[Saved entries]
%%

(* ===== verification/ErrorDisplay.v ===== *)
(** What a caller sees of an error: the [Display] of [ClientError]
    ([imap-client/src/error.rs]) and of [ParseError] ([imap-core/src/error.rs]),
    as [thiserror] derives them from the messages. Whatever a server sends, no
    error of a session or of the exchange before STARTTLS can drive the terminal
    or the log that shows it. *)

From S2P Require Import Prelude Str Ast Monad ResponseParser ParserSafety ParserStream.
From S2P Require Import ParserLocal ParserTheorems Framing ParserRead Base64 ClientError Flags Wire.
From S2P Require Import Credentials Search Capabilities Client ClientFraming ClientReplies.
From S2P Require Import ClientStreams ClientOrder Program Lossy Session SessionTheorems Protocol Tls.
From S2P Require Import Liveness Outcomes.
From stdpp Require Import options.

(* ------------------------------------------------------------------ *)
(** ** [Display]                                                        *)
(* ------------------------------------------------------------------ *)

Section display.
(** [<str as Debug>::fmt]: quotes and escapes, by Unicode tables. *)
Context (str_debug : str → str).

Definition parse_error_display (e : ParseError) : str :=
  match e with
  | Incomplete => b! "Incomplete input"
  | InvalidChar offset => b! "Invalid character at offset " ++ fmt_dec (Z.of_nat offset)
  | ExpectedLiteral expected offset =>
    b! "Expected literal " ++ str_debug (b! expected) ++ b! " at offset " ++ fmt_dec (Z.of_nat offset)
  | UnexpectedEof => b! "Unexpected end of input"
  | InvalidNumber => b! "Number parsing error"
  | LiteralTooLarge got max => b! "Literal length " ++ fmt_dec got ++ b! " exceeds maximum " ++ fmt_dec max
  | TooManyItems max => b! "response has more than " ++ fmt_dec max ++ b! " list items"
  | Malformed what => b! "Malformed response: " ++ b! what
  | PE_Other what => b! "Other parsing error: " ++ b! what
  end.

Definition client_error_display (e : ClientError) : str :=
  match e with
  | CE_Io e => b! "I/O error: " ++ b! e
  | CE_Parse e => b! "Parse error: " ++ parse_error_display e
  | CE_ConnectionClosed => b! "Connection closed"
  | CE_FrameTooLarge max => b! "response frame exceeded the maximum size of " ++ fmt_dec max ++ b! " bytes"
  | CE_CommandFailed text => b! "Command failed: " ++ text
  | CE_UnsupportedCapability what => b! "Capability not supported: " ++ b! what
  | CE_Timeout => b! "Command timed out"
  | CE_InvalidArgument what => b! "invalid argument: " ++ b! what
  end.

(** The characters that change how the text around them is shown, as Unicode
    names them. *)
Inductive steers : char → Prop :=
| steers_c0 c : 0 <= c < 32 → steers c
| steers_delete : steers 127
| steers_c1 c : 128 <= c < 160 → steers c
| steers_arabic_letter_mark : steers 0x61C
| steers_left_to_right_mark : steers 0x200E
| steers_right_to_left_mark : steers 0x200F
| steers_line_separator : steers 0x2028
| steers_paragraph_separator : steers 0x2029
(** The embeddings, their end, and the overrides. *)
| steers_embedding c : 0x202A <= c <= 0x202E → steers c
(** The isolates and their end. *)
| steers_isolate c : 0x2066 <= c <= 0x2069 → steers c.

(** The code replaces exactly these. *)
Lemma steers_iff c : steers c ↔ is_unsafe_to_display c = true.
Proof.
  unfold is_unsafe_to_display, is_control. rewrite !orb_true_iff, !andb_true_iff, !Z.leb_le, !Z.eqb_eq.
  split; [intros []; lia|]. intros [[[[[[[[H|H]| ->]| ->]| ->]| ->]| ->]|H]|H].
  - apply steers_c0. lia.
  - destruct (decide (c = 127)) as [->|]; [apply steers_delete|apply steers_c1; lia].
  - apply steers_arabic_letter_mark.
  - apply steers_left_to_right_mark.
  - apply steers_right_to_left_mark.
  - apply steers_line_separator.
  - apply steers_paragraph_separator.
  - by apply steers_embedding.
  - by apply steers_isolate.
Qed.

(** A string, with no such character. *)
Definition shown_safely (s : str) : Prop :=
  utf8_valid s = true ∧ Forall (λ c, ¬ steers c) (chars s).

Lemma unsafe_steers cs : Forall (λ c, is_unsafe_to_display c = false) cs → Forall (λ c, ¬ steers c) cs.
Proof. intros H. eapply Forall_impl; [done|]. intros c Hc. by rewrite steers_iff, Hc. Qed.

Lemma shown_safely_encode cs :
  Forall (λ c, is_scalar c = true) cs → Forall (λ c, ¬ steers c) cs →
  shown_safely (encode cs).
Proof. intros Hs Hc. split; [apply utf8_valid_spec; by exists cs|by rewrite chars_encode]. Qed.

Lemma shown_safely_app s t : shown_safely s → shown_safely t → shown_safely (s ++ t).
Proof.
  intros [Hs Hs'] [Ht Ht']. rewrite <- (encode_chars s), <- (encode_chars t), <- encode_app by done.
  apply shown_safely_encode; apply Forall_app; split; auto using chars_scalar.
Qed.

Lemma printable_chars s :
  forallb (in_range 0x20 0x7E) s = true →
  chars s = bval <$> s ∧ Forall (λ b, 0x20 <= bval b <= 0x7E) s.
Proof.
  rewrite forallb_forall. intros H. assert (Hb : Forall (λ b, 0x20 <= bval b <= 0x7E) s).
  { apply Forall_forall. intros b Hin%list_elem_of_In%H. unfold in_range in Hin. to_prop. lia. }
  split; [|done]. rewrite <- (encode_ascii s) at 1 by (eapply Forall_impl; [exact Hb|]; intros b ?; cbn in *; lia).
  apply chars_encode, Forall_fmap. eapply Forall_impl; [exact Hb|]. intros b ?; cbn in *.
  apply is_scalar_spec. lia.
Qed.

Lemma shown_safely_printable s : forallb (in_range 0x20 0x7E) s = true → shown_safely s.
Proof.
  intros H. destruct (printable_chars s H) as [Hc Hb]. split.
  - apply utf8_valid_ascii. eapply Forall_impl; [exact Hb|]. intros b ?; cbn in *. lia.
  - rewrite Hc. apply Forall_fmap. eapply Forall_impl; [exact Hb|]. intros b ?; cbn in *.
    intros Hs; inversion Hs; lia.
Qed.

Lemma shown_safely_dec n : 0 <= n → shown_safely (fmt_dec n).
Proof.
  intros Hn. apply shown_safely_printable, forallb_forall. intros b Hin%list_elem_of_In.
  pose proof (fmt_dec_digits n Hn) as H. rewrite Forall_forall in H. apply H in Hin.
  unfold is_ascii_digit, in_range in *. to_prop. lia.
Qed.

Lemma shown_safely_parse_error input e : err_ok input e → shown_safely (parse_error_display e).
Proof.
  destruct e; cbn [err_ok parse_error_display]; intros He; try done;
    repeat apply shown_safely_app; try (by apply shown_safely_printable); apply shown_safely_dec;
    unfold MAX_LITERAL_SIZE, MAX_ITEMS_PER_RESPONSE in *; lia.
Qed.

(** A server's text is cut: 512 characters and an ellipsis at most. *)
Definition bounded_text (e : ClientError) : Prop :=
  match e with CE_CommandFailed text => (length (chars text) ≤ 513)%nat | _ => True end.

Definition shows (e : ClientError) : Prop := shown_safely (client_error_display e) ∧ bounded_text e.

Lemma shows_printable e :
  forallb (in_range 0x20 0x7E) (client_error_display e) = true → bounded_text e → shows e.
Proof. intros. split; [by apply shown_safely_printable|done]. Qed.

Lemma shows_text text :
  forallb (in_range 0x20 0x7E) text && (length text <=? 513)%nat = true → shows (CE_CommandFailed text).
Proof.
  intros [Hp Hl%Nat.leb_le]%andb_true_iff. split.
  - by apply shown_safely_app; apply shown_safely_printable.
  - cbn [bounded_text]. destruct (printable_chars text Hp) as [-> _]. by rewrite length_fmap.
Qed.

Lemma shows_command_failed text : shows (command_failed text).
Proof.
  split.
  - apply shown_safely_app; [by apply shown_safely_printable|].
    apply shown_safely_encode; [apply safe_chars_scalar, chars_scalar|apply unsafe_steers, safe_chars_safe].
  - unfold command_failed, bounded_text. rewrite chars_command_failed. apply length_safe_chars.
Qed.

Lemma shows_stop max e : 0 <= max → stop_reason max e → shows e.
Proof.
  intros Hm. destruct e as [|e| |m| | | |]; cbn [stop_reason]; try done.
  - intros [input Hp]. split; [|done]. apply shown_safely_app; [by apply shown_safely_printable|].
    apply (shown_safely_parse_error input). pose proof (parse_response_cases input) as Hc. by rewrite Hp in Hc.
  - intros _. by apply shows_printable.
  - intros ->. split; [|done]. repeat apply shown_safely_app; try (by apply shown_safely_printable). by apply shown_safely_dec.
Qed.

Lemma shows_closed : shows CE_ConnectionClosed.
Proof. by apply shows_printable. Qed.
Lemma shows_timeout : shows CE_Timeout.
Proof. by apply shows_printable. Qed.

Lemma shows_own e : own_error e → shows e.
Proof.
  destruct e; cbn [own_error]; intros Ho; try done; [apply shows_closed|by apply shows_text|..];
    (split; [by apply shown_safely_app; apply shown_safely_printable|done]).
Qed.

Lemma shows_tagged status text frame : ok_res shows (tagged_result status text frame).
Proof.
  destruct status; cbn [tagged_result ok_res];
    lazymatch goal with
    | |- True => exact I
    | |- shows (command_failed _) => apply shows_command_failed
    | |- shows CE_ConnectionClosed => apply shows_closed
    end.
Qed.

Lemma shows_returned max A (m : method A) sched c tr e c' :
  0 <= max → reachable max c → drive max sched (run_method m) c = Some (tr, Ret (inr e), c') → shows e.
Proof.
  intros Hm Hc Hd. assert (Hstop : ∀ e, stop_reason max e → shows e) by (intros; by eapply shows_stop).
  refine (yields_drive shows True shows_own (λ _, shows_timeout) max Hstop shows_tagged sched
    (ok_res shows) (run_method m) c tr (Ret (inr e)) c' I _ _ Hd).
  - by apply (replies_ok_reachable shows True shows_own (λ _, shows_timeout) max Hstop shows_tagged).
  - apply (yields_method shows True shows_own (λ _, shows_timeout)).
Qed.
End display.

(* ------------------------------------------------------------------ *)
(** ** The exchange before STARTTLS                                     *)
(* ------------------------------------------------------------------ *)

(** An I/O error has the operating system's own text. *)
Definition is_io (e : ClientError) : Prop := ∃ io, e = CE_Io io.

Section starttls.
Context (str_debug : str → str).

Definition settled {A} (x : ended A) : Prop :=
  match x with
  | Done (inl _) c => in_bounds c
  | Done (inr e) _ => is_io e ∨ shows str_debug e
  | Panicked | Hangs => True
  end.

Lemma settled_bind {A B} (x : ended A) (k : A → conn → ended B) :
  settled x → (∀ a c, in_bounds c → settled (k a c)) → settled (ebind x k).
Proof. destruct x as [[a|e] c| |]; cbn; auto. Qed.

Lemma settled_read c : in_bounds c → settled (read_one_frame c).
Proof.
  intros Hb. pose proof (read_one_frame_spec c Hb) as Hr.
  destruct (read_one_frame c) as [[frame|e] c'| |]; cbn in Hr |- *; [by destr_hyps| |done..].
  destruct Hr as (_ & _ & _ & He). destruct e; cbn [read_failed] in He; try done.
  - left. by eexists.
  - right. apply shows_closed.
  - destruct He as [-> _]. right. by apply shows_printable.
  - destruct He as [-> _]. right. by apply shows_text.
  - right. apply shows_timeout.
Qed.

Lemma settled_write bs c : in_bounds c → settled (write_all_with_timeout bs c).
Proof.
  intros Hb. unfold write_all_with_timeout. destruct (cn_wr c) as [|[] wr]; cbn; try done.
  - right. apply shows_timeout.
  - left. by eexists.
  - right. apply shows_timeout.
Qed.

Lemma settled_capability fuel caps c : in_bounds c → settled (capability_loop fuel caps c).
Proof.
  revert caps c. induction fuel as [|fuel IH]; intros caps c Hb; [done|]. cbn [capability_loop].
  apply settled_bind; [by apply settled_read|]. intros frame c' Hb'.
  destruct (status_for _ frame) as [[status text]|]; [|by apply IH].
  destruct (is_ok status); [done|]. right. apply shows_command_failed.
Qed.

Lemma settled_starttls fuel c : in_bounds c → settled (starttls_loop fuel c).
Proof.
  revert c. induction fuel as [|fuel IH]; intros c Hb; [done|]. cbn [starttls_loop].
  apply settled_bind; [by apply settled_read|]. intros frame c' Hb'.
  destruct (status_for _ frame) as [[status text]|]; [|by apply IH].
  destruct (is_ok status); [|right; apply shows_command_failed].
  case_bool_decide; [done|]. right. by apply shows_text.
Qed.

Lemma settled_exchange c : settled (drive_starttls_exchange c).
Proof.
  unfold drive_starttls_exchange, starttls_steps.
  apply settled_bind; [by apply settled_read|]. intros _ c1 Hb1.
  apply settled_bind; [by apply settled_write|]. intros _ c2 Hb2.
  apply settled_bind; [by apply settled_capability|]. intros caps c3 Hb3.
  destruct (Capabilities.starttls caps); cbn [negb]; [|right; by apply shows_text].
  apply settled_bind; [by apply settled_write|]. intros _ c4 Hb4. by apply settled_starttls.
Qed.
End starttls.

(* ------------------------------------------------------------------ *)
(** ** Properties                                                       *)
(* ------------------------------------------------------------------ *)

(** C22: whatever a hostile server sends, in whatever order and however much,
    and whatever the caller's arguments are: no error of any method of a session
    can drive the terminal or the log that shows it. What [Display] prints is
    UTF-8, with no control character, line separator or bidirectional mark. So
    it is for the cleartext exchange before STARTTLS, except for an I/O error,
    whose text is the operating system's. And a server's text is at most 513 characters. *)
Theorem errors_shown_safely str_debug max :
  0 <= max →
  (∀ A (m : method A) sched c tr e c',
     reachable max c → drive max sched (run_method m) c = Some (tr, Ret (inr e), c') →
     shown_safely (client_error_display str_debug e) ∧ bounded_text e)
  ∧ (∀ c e c', drive_starttls_exchange c = Done (inr e) c' →
       is_io e ∨ shown_safely (client_error_display str_debug e) ∧ bounded_text e).
Proof.
  intros Hm. split.
  - intros A m sched c tr e c' Hc Hd.
    by eapply shows_returned.
  - intros c e c' Hx. pose proof (settled_exchange str_debug c) as H. by rewrite Hx in H.
Qed.

(** The server answers NOOP with an escape sequence. *)
Definition escapes : str := [Byte.x1b] ++ b! "[2J" ++ [Byte.x07] ++ b! "FAKE".

Definition refused_noop : list choice :=
  Go :: (Env <$> server_says (b! "A0001 NO " ++ escapes ++ [CR; LF]) 2) ++ [Go].

Lemma errors_shown_safely_witness :
  match drive MAX_FRAME_SIZE refused_noop (run_method (M_call (C_noop Selected PlainText) idle_session)) client_new with
  | Some (_, Ret (inr e), _) =>
    client_error_display id e = b! "Command failed: " ++ encode [0xFFFD] ++ b! "[2J" ++ encode [0xFFFD] ++ b! "FAKE"
      ∧ shown_safely (client_error_display id e)
  | _ => False
  end.
Proof.
  destruct (errors_shown_safely id MAX_FRAME_SIZE ltac:(done)) as [H _].
  destruct (drive _ _ _ _) as [[[tr p'] c']|] eqn:Hd; [|by vm_compute in Hd].
  destruct p' as [[|e]| | | | | | | | | |]; try by vm_compute in Hd.
  split; [|by apply (H _ _ _ _ _ _ _ (reachable_new _) Hd)].
  vm_compute in Hd. by injection Hd as _ <- _.
Defined.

%%

### EXERCISE OBJECTIVE
Return, with no change at all, every line in the entries above from the line containing "Forall (λ c, is_scalar" through the line containing "apply Forall_forall. intros".

### RESULT OF THIS EXERCISE
  Forall (λ c, is_scalar c = true) cs → Forall (λ c, ¬ steers c) cs →
  shown_safely (encode cs).
Proof. intros Hs Hc. split; [apply utf8_valid_spec; by exists cs|by rewrite chars_encode]. Qed.

Lemma shown_safely_app s t : shown_safely s → shown_safely t → shown_safely (s ++ t).
Proof.
  intros [Hs Hs'] [Ht Ht']. rewrite <- (encode_chars s), <- (encode_chars t), <- encode_app by done.
  apply shown_safely_encode; apply Forall_app; split; auto using chars_scalar.
Qed.

Lemma printable_chars s :
  forallb (in_range 0x20 0x7E) s = true →
  chars s = bval <$> s ∧ Forall (λ b, 0x20 <= bval b <= 0x7E) s.
Proof.
  rewrite forallb_forall. intros H. assert (Hb : Forall (λ b, 0x20 <= bval b <= 0x7E) s).
  { apply Forall_forall. intros b Hin%list_elem_of_In%H. unfold in_range in Hin. to_prop. lia. }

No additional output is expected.